Aturan islam akan menetapkan daerah-daerah tertentu sebagai hima (perlindungan), cagar alam, hutan lindung, dan kawasan penyangga yang tidak boleh dimanfaatkan kecuali dengan izin; menyosialisasikan pentingnya menjaga kebersihan dan memelihara lingkungan dari kerusakan; mendorong kaum muslim menghidupkan tanah mati (ihyaa’ al-mawaat) sehingga bisa menjadi penyanggalingkungan yang kokoh
Nabi ﷺ pernah menetapkan sejumlah wilayah di sekitar Madinah sebagai hima. Salah satunya adalah hima an-Naqi yaitu tempat yang airnya melimpah sehingga di sana tumbuh banyak pohon kurma yang lebat buahnya yang terletak 20 farsakh dari Madinah.

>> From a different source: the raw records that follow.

(* ===== verification/ApiErc20.v ===== *)
(** * Package api: the messages of canto.erc20.v1

    The code of [erc20.pulsar.go], [genesis.pulsar.go], [query.pulsar.go], [tx.pulsar.go] under
    src/api/canto/erc20/v1: encoding ([Pulsar.v]), reflection ([Reflect.v]), and that
    the messages of the module and of the package have the same encodings. *)

From Stdlib Require Import Ascii.
From stdpp Require Import base strings list sets.
From S2P Require Import Prelude Golang Sdk Wire WireFacts WireCodec WireSdk Pulsar Reflect ApiSame.
From S2P Require Erc20Types Erc20Codec.

#[local] Open Scope Z_scope.
#[local] Open Scope go_scope.

Section api.
Context {RT : ProtoRuntime} {AS : ApiSdk}.

(** ** [TokenPair] *)

Record TokenPair := mkTokenPair { TokenPair_Erc20Address : string; TokenPair_Denom : string; TokenPair_Enabled : bool; TokenPair_ContractOwner : Z; TokenPair_unknownFields : bytes }.
Definition TokenPair_size (x : TokenPair) : Z :=
  api_size_string (TokenPair_Erc20Address x) + api_size_string (TokenPair_Denom x) + size_bool (TokenPair_Enabled x) + api_size_varint (TokenPair_ContractOwner x) + blen (TokenPair_unknownFields x).
Definition TokenPair_marshal (x : TokenPair) : writer :=
  put_raw (TokenPair_unknownFields x) ;>
  api_put_varint 0x20 (TokenPair_ContractOwner x) ;>
  put_bool 0x18 (TokenPair_Enabled x) ;>
  api_put_string 0x12 (TokenPair_Denom x) ;>
  api_put_string 0xa (TokenPair_Erc20Address x).
Definition TokenPair_cases (discard : bool) (x : TokenPair) (fieldNum wireType : Z) : option (reader TokenPair) :=
  let '(mkTokenPair erc20Address_ denom_ enabled_ contractOwner_ unknown) := x in
  match fieldNum with
  | 1 => Some (get_string "Erc20Address" wireType (fun v => mkTokenPair v denom_ enabled_ contractOwner_ unknown))
  | 2 => Some (get_string "Denom" wireType (fun v => mkTokenPair erc20Address_ v enabled_ contractOwner_ unknown))
  | 3 => Some (get_bool "Enabled" wireType (fun v => mkTokenPair erc20Address_ denom_ v contractOwner_ unknown))
  | 4 => Some (get_varint sint32 "ContractOwner" wireType (fun v => mkTokenPair erc20Address_ denom_ enabled_ v unknown))
  | _ => None
  end.
Definition TokenPair_append (u : bytes) (x : TokenPair) : TokenPair := let '(mkTokenPair erc20Address_ denom_ enabled_ contractOwner_ unknown) := x in mkTokenPair erc20Address_ denom_ enabled_ contractOwner_ (unknown ++ u).
Definition TokenPair_unmarshal : bool -> bytes -> option TokenPair -> outcome (option TokenPair) := api_unmarshal "TokenPair" TokenPair_cases TokenPair_append.
Definition TokenPair_methods : Methods TokenPair :=
  mkMethods (mkTokenPair "" "" false 0 []) (api_size TokenPair_size) (api_marshal TokenPair_size TokenPair_marshal) TokenPair_unmarshal.

(** ** [TokenPairDenomIndex] *)

Record TokenPairDenomIndex := mkTokenPairDenomIndex { TokenPairDenomIndex_Denom : string; TokenPairDenomIndex_TokenPairId : string; TokenPairDenomIndex_unknownFields : bytes }.
Definition TokenPairDenomIndex_size (x : TokenPairDenomIndex) : Z :=
  api_size_string (TokenPairDenomIndex_Denom x) + api_size_string (TokenPairDenomIndex_TokenPairId x) + blen (TokenPairDenomIndex_unknownFields x).
Definition TokenPairDenomIndex_marshal (x : TokenPairDenomIndex) : writer :=
  put_raw (TokenPairDenomIndex_unknownFields x) ;>
  api_put_string 0x12 (TokenPairDenomIndex_TokenPairId x) ;>
  api_put_string 0xa (TokenPairDenomIndex_Denom x).
Definition TokenPairDenomIndex_cases (discard : bool) (x : TokenPairDenomIndex) (fieldNum wireType : Z) : option (reader TokenPairDenomIndex) :=
  let '(mkTokenPairDenomIndex denom_ tokenPairId_ unknown) := x in
  match fieldNum with
  | 1 => Some (get_string "Denom" wireType (fun v => mkTokenPairDenomIndex v tokenPairId_ unknown))
  | 2 => Some (get_bytes "TokenPairId" wireType (fun v => mkTokenPairDenomIndex denom_ v unknown))
  | _ => None
  end.
Definition TokenPairDenomIndex_append (u : bytes) (x : TokenPairDenomIndex) : TokenPairDenomIndex := let '(mkTokenPairDenomIndex denom_ tokenPairId_ unknown) := x in mkTokenPairDenomIndex denom_ tokenPairId_ (unknown ++ u).
Definition TokenPairDenomIndex_unmarshal : bool -> bytes -> option TokenPairDenomIndex -> outcome (option TokenPairDenomIndex) := api_unmarshal "TokenPairDenomIndex" TokenPairDenomIndex_cases TokenPairDenomIndex_append.
Definition TokenPairDenomIndex_methods : Methods TokenPairDenomIndex :=
  mkMethods (mkTokenPairDenomIndex "" "" []) (api_size TokenPairDenomIndex_size) (api_marshal TokenPairDenomIndex_size TokenPairDenomIndex_marshal) TokenPairDenomIndex_unmarshal.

Rasulullah melarang orang-orang untuk menghidupkan tanah di tempat itu karena banyak rumput yang bisa digunakan untuk menggembalakan hewan ternak tertentu. Rasulullah melakukan proteksi atas tempat tersebut untuk pemeliharaan kuda-kuda perang kaum muslim (Syekh Taqiyuddin an-Nabhani, Nizham al-Iqtishadi fi al-Islam, hlm. 521).
Khalifah Umar bin Khaththab ra. pernah menetapkan kawasan lain di Madinah sebagai hima ar-Rabadhah. Kawasan ini lebih mirip tanaman industri karena yang ditanam adalah palem dan beberapa pohon yang dikonsumsi. Mereka yang berhak memanfaatkan hima adalah orang-orang yang membutuhkan.

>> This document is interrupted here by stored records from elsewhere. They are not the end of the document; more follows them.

(* ===== verification/ApiGovshuttle.v ===== *)
(** * Package api: the messages of canto.govshuttle.v1

    The code of [genesis.pulsar.go], [govshuttle.pulsar.go], [query.pulsar.go], [tx.pulsar.go] under
    src/api/canto/govshuttle/v1: encoding ([Pulsar.v]), reflection ([Reflect.v]), and that
    the messages of the module and of the package have the same encodings. *)

From Stdlib Require Import Ascii.
From stdpp Require Import base strings list sets.
From S2P Require Import Prelude Golang Sdk Wire WireFacts WireCodec WireSdk Pulsar Reflect ApiSame.
From S2P Require Govshuttle GovshuttleCodec.

#[local] Open Scope Z_scope.
#[local] Open Scope go_scope.

Section api.
Context {RT : ProtoRuntime} {AS : ApiSdk}.

(** ** [Params] *)

Record Params := mkParams { Params_unknownFields : bytes }.
Definition Params_size (x : Params) : Z :=
  blen (Params_unknownFields x).
Definition Params_marshal (x : Params) : writer :=
  put_raw (Params_unknownFields x).
Definition Params_cases (discard : bool) (x : Params) (fieldNum wireType : Z) : option (reader Params) := None.
Definition Params_append (u : bytes) (x : Params) : Params := let '(mkParams unknown) := x in mkParams (unknown ++ u).
Definition Params_unmarshal : bool -> bytes -> option Params -> outcome (option Params) := api_unmarshal "Params" Params_cases Params_append.
Definition Params_methods : Methods Params :=
  mkMethods (mkParams []) (api_size Params_size) (api_marshal Params_size Params_marshal) Params_unmarshal.

(** ** [GenesisState] *)

Record GenesisState := mkGenesisState { GenesisState_Params : option Params; GenesisState_PortContractAddr : string; GenesisState_unknownFields : bytes }.
Definition GenesisState_size (x : GenesisState) : Z :=
  api_size_pointer Params_methods (GenesisState_Params x) + api_size_string (GenesisState_PortContractAddr x) + blen (GenesisState_unknownFields x).
Definition GenesisState_marshal (x : GenesisState) : writer :=
  put_raw (GenesisState_unknownFields x) ;>
  api_put_string 0x12 (GenesisState_PortContractAddr x) ;>
  api_put_pointer Params_methods 0xa (GenesisState_Params x).
Definition GenesisState_cases (discard : bool) (x : GenesisState) (fieldNum wireType : Z) : option (reader GenesisState) :=
  let '(mkGenesisState params_ portContractAddr_ unknown) := x in
  match fieldNum with
  | 1 => Some (api_get_pointer Params_methods discard "Params" wireType params_ (fun v => mkGenesisState v portContractAddr_ unknown))
  | 2 => Some (get_string "PortContractAddr" wireType (fun v => mkGenesisState params_ v unknown))
  | _ => None
  end.
Definition GenesisState_append (u : bytes) (x : GenesisState) : GenesisState := let '(mkGenesisState params_ portContractAddr_ unknown) := x in mkGenesisState params_ portContractAddr_ (unknown ++ u).
Definition GenesisState_unmarshal : bool -> bytes -> option GenesisState -> outcome (option GenesisState) := api_unmarshal "GenesisState" GenesisState_cases GenesisState_append.
Definition GenesisState_methods : Methods GenesisState :=
  mkMethods (mkGenesisState None "" []) (api_size GenesisState_size) (api_marshal GenesisState_size GenesisState_marshal) GenesisState_unmarshal.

Di dalam islam juga akan memberlakukan sistem sanksi yang tegas bagi siapa pun yang mencemari dan berupaya merusak lingkungan.
Dalam aspek kuratif, jika terjadi bencana, Pemimpin akan melakukan langkah berikut: (1) melakukan evakuasi korban secepatnya; (2) membuka akses jalan dan komunikasi dengan para korban; (3) memblokade atau mengalihkan material bencana (seperti banjir, lahar, dan lain-lain) ke tempat-tempat yang tidak dihuni oleh manusia; (4) mempersiapkan lokasi pengungsian, dapur umum, dan posko kesehatan.
Adapun dari aspek rehabilitatif, Negara islam akan melakukan recovery, yaitu manajemen pascabencana, seperti memberikan pelayanan terbaik kepada para korban selama berada di pengungsian; memulihkan psikis mereka agar senantiasa bersabar, tidak stres, atau depresi atas cobaan yang menghampiri; memenuhi kebutuhan vital mereka yaitu makanan, pakaian, obat-obatan, tempat istirahat yang layak, dan layanan kesehatan lainnya; serta memberi nasihat dan tausiah untuk menguatkan akidah dan nafsiah (jiwa) para korban.
Semua ini dilakukan oleh negara karena Islam menjadikan penguasa sebagai pengurus dan pelayan untuk kemaslahatan rakyat, termasuk dalam menghadapi bencana.